'Lives of the Wives' Review: Literary Spouses, Silent Partners
By: Heller McAlpin (WSJ)
When one of my undergraduate professors heard that I planned to attend a graduate writing program, he said, "I have one piece of advice for you." His counsel was not academic, but personal. "You're going to meet and fall in love with another writer. My advice is not to marry him. One writer in a family is bad enough."
I am reminded of his warning 46 years later—nearly 45 of them happily married to an architect—after reading "Lives of the Wives," Carmela Ciuraru's portraits of five 20th-century literary marriages, each awful in its own way.
Ms. Ciuraru, a critic who has edited two poetry anthologies and authored a book about pen names (“Nom de Plume”), sums up her attitude on the very first page: “The problem with being a wife is being a wife.” She continues: “In the marriages of celebrated literati throughout history, husband is to fame as wife is to footnote.” The literary wife’s role, Ms. Ciuraru explains, is to attend to “the outsize needs of the so-called Great Writer.”

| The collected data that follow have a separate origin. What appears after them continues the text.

(** C9 as it is worded fails on a jar that holds the tracking cookie only:
    cookies empties the jar, and a second run on the same bundle returns
    cookies-not-found where the first returned
    cookies-secure-with-httponly-sessions. *)
Lemma cookies_changes_the_jar :
  session_cookies reqs_tracking_only = [cfduid]
  ∧ session_cookies
      (cookies_at reqs_tracking_only "cookies-secure-with-httponly-sessions").2
    = []
  ∧ result
      (cookies_at reqs_tracking_only "cookies-secure-with-httponly-sessions").1
    = "cookies-secure-with-httponly-sessions"
  ∧ result
      (cookies_at
         (cookies_at reqs_tracking_only
            "cookies-secure-with-httponly-sessions").2
         "cookies-secure-with-httponly-sessions").1
    = "cookies-not-found".
Proof. split_and!; vm_compute; reflexivity. Qed.

Lemma hpkp_pass_false_iff_witness :
  (Hpkp.pass (hpkp_at no_preload reqs_one_pin "hpkp-not-implemented") = false
   ∧ Hpkp.result (hpkp_at no_preload reqs_one_pin "hpkp-not-implemented")
     = "hpkp-header-invalid")
  ∧ (Hpkp.pass (hpkp_at no_preload reqs_pins_separator "hpkp-not-implemented")
     = false
     ∧ Hpkp.result
         (hpkp_at no_preload reqs_pins_separator "hpkp-not-implemented")
       = "hpkp-header-invalid")
  ∧ Hpkp.pass (hpkp_at no_preload reqs_two_pins "hpkp-not-implemented")
    = true.
Proof.
  split; [|split].
  - apply (proj2 (hpkp_pass_false_iff url_netloc no_preload reqs_one_pin
                    "hpkp-not-implemented")
             (response_of [(PKP, "max-age=5184000; pin-sha256=abc")] [] SITE
                true)
             "max-age=5184000; pin-sha256=abc");
      try (vm_compute; reflexivity).
    right. right. right. intros (p & q & Hp & Hq & Hpq).
    vm_compute in Hp, Hq.
    apply list_elem_of_singleton in Hp, Hq. congruence.
  - apply (proj2 (hpkp_pass_false_iff url_netloc no_preload
                    reqs_pins_separator "hpkp-not-implemented")
             (response_of [(PKP, PINS_SEPARATOR)] [] SITE true)
             PINS_SEPARATOR);
      try (vm_compute; reflexivity).
    right. left. vm_compute. left.
  - apply not_false_iff_true. intros Hpass.
    apply (proj1 (hpkp_pass_false_iff url_netloc no_preload reqs_two_pins
                    "hpkp-not-implemented")) in Hpass
      as (response & value & Hresp & _ & Hhdr & Hfails).
    vm_compute in Hresp. injection Hresp as <-.
    vm_compute in Hhdr. injection Hhdr as <-.
    destruct Hfails as [H|[H|[H|H]]].
    + vm_compute in H. discriminate.
    + vm_compute in H. apply list_elem_of_singleton in H. discriminate.
    + vm_compute in H. discriminate.
    + apply H. exists "pin-sha256=abc", "pin-sha256=def".
      split_and!; [| |discriminate];
        apply (bool_decide_unpack _); vm_compute; exact I.
Defined.

(** ** The further properties on concrete inputs *)

Lemma parse_csp_lookup_witness :
  policy_none !! "default-src"
  = (entry_values
       <$> List.find (λ entry, bool_decide (head entry = Some "default-src"))
             (entries_of (clean "default-src 'none'")))
  ∧ policy_wf policy_none
  ∧ (∀ k v, policy_none !! k = Some v → NoDup v).
Proof.
  apply (parse_csp_lookup "default-src 'none'" policy_none "default-src").
  vm_compute. reflexivity.
Defined.

Lemma csp_follows_described_chain_witness :
  result (csp_at reqs_none DEFAULT_CSP)
  = described_chain (url_scheme (url (responses_auto reqs_none))) policy_none.
Proof.
  apply (csp_follows_described_chain url_scheme reqs_none DEFAULT_CSP
           policy_none).
  - vm_compute. reflexivity.
  - intros (_ & _ & d & Hd & Hn & _). unfold policy_none in Hd.
    apply lookup_singleton_Some in Hd as [_ <-]. vm_compute in Hn.
    discriminate.
Defined.

Lemma csp_reported_policy_witness :
  ∃ d reported,
    reported
    = (classify url_scheme (url (responses_auto reqs_none)) policy_none).2
    ∧ data (csp_at reqs_none DEFAULT_CSP) = Some d
    ∧ (32768 ≤ str_len reported → d = ∅)
    ∧ (str_len reported < 32768 →
       ∀ k,
         (is_Some (d !! k) ↔ is_Some (policy_none !! k))
         ∧ ∀ x,
             (x ∈ default [] (d !! k) → x ∈ default [] (policy_none !! k))
             ∧ (x ∈ default [] (policy_none !! k) → x ≠ UNSAFE_INLINE →
                x ∈ default [] (d !! k))).
Proof.
  apply (csp_reported_policy url_scheme reqs_none DEFAULT_CSP policy_none).
  vm_compute. reflexivity.
Defined.


Lemma hsts_without_verified_https_witness :
  Hsts.data (hsts_at no_preload reqs_plain_http "hsts-not-implemented-no-https")
  = None
  ∧ Hsts.max_age
      (hsts_at no_preload reqs_plain_http "hsts-not-implemented-no-https")
    = None
  ∧ Hsts.includeSubDomains
      (hsts_at no_preload reqs_plain_http "hsts-not-implemented-no-https")
    = false
  ∧ Hsts.preload
      (hsts_at no_preload reqs_plain_http "hsts-not-implemented-no-https")
    = false
  ∧ Hsts.preloaded
      (hsts_at no_preload reqs_plain_http "hsts-not-implemented-no-https")
    = false
  ∧ Hsts.result
      (hsts_at no_preload reqs_plain_http "hsts-not-implemented-no-https")
    = match responses_https reqs_plain_http with
      | Some _ => "hsts-invalid-cert"
      | None => "hsts-not-implemented-no-https"
      end
  ∧ Hsts.pass
      (hsts_at no_preload reqs_plain_http "hsts-not-implemented-no-https")
    = bool_decide
        ("hsts-not-implemented-no-https"
         = Hsts.result
             (hsts_at no_preload reqs_plain_http
                "hsts-not-implemented-no-https")).
Proof.
  apply (hsts_without_verified_https url_netloc no_preload reqs_plain_http
           "hsts-not-implemented-no-https").
  left. vm_compute. reflexivity.
Defined.


Lemma cookies_all_secure_witness :
  result (cookies_at reqs_session_cookie
            "cookies-secure-with-httponly-sessions").1
  = "cookies-secure-with-httponly-sessions"
  ∧ pass (cookies_at reqs_session_cookie
            "cookies-secure-with-httponly-sessions").1
    = bool_decide ("cookies-secure-with-httponly-sessions"
                   = "cookies-secure-with-httponly-sessions").
Proof.
  apply (cookies_all_secure url_netloc no_preload only_if_worse_model
           reqs_session_cookie "cookies-secure-with-httponly-sessions").
  - discriminate.
  - apply Forall_cons. split; [|apply Forall_nil_2].
    right. split; [reflexivity|]. intros _. vm_compute. reflexivity.
Defined.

Troubles arise when the wife, too, has artistic ambition and talent, triggering spousal resentment and jealousy that run both ways. This is especially true of the unions Ms. Ciararu considers, which span the years from 1914 to 1983. (A notable exception is the partnership of Joan Didion and John Gregory Dunne, who fueled each other’s creativity.) But, Ms. Ciuraru wonders, “why does there exist, in many literary couples, an unspoken noncompete clause for the wives?”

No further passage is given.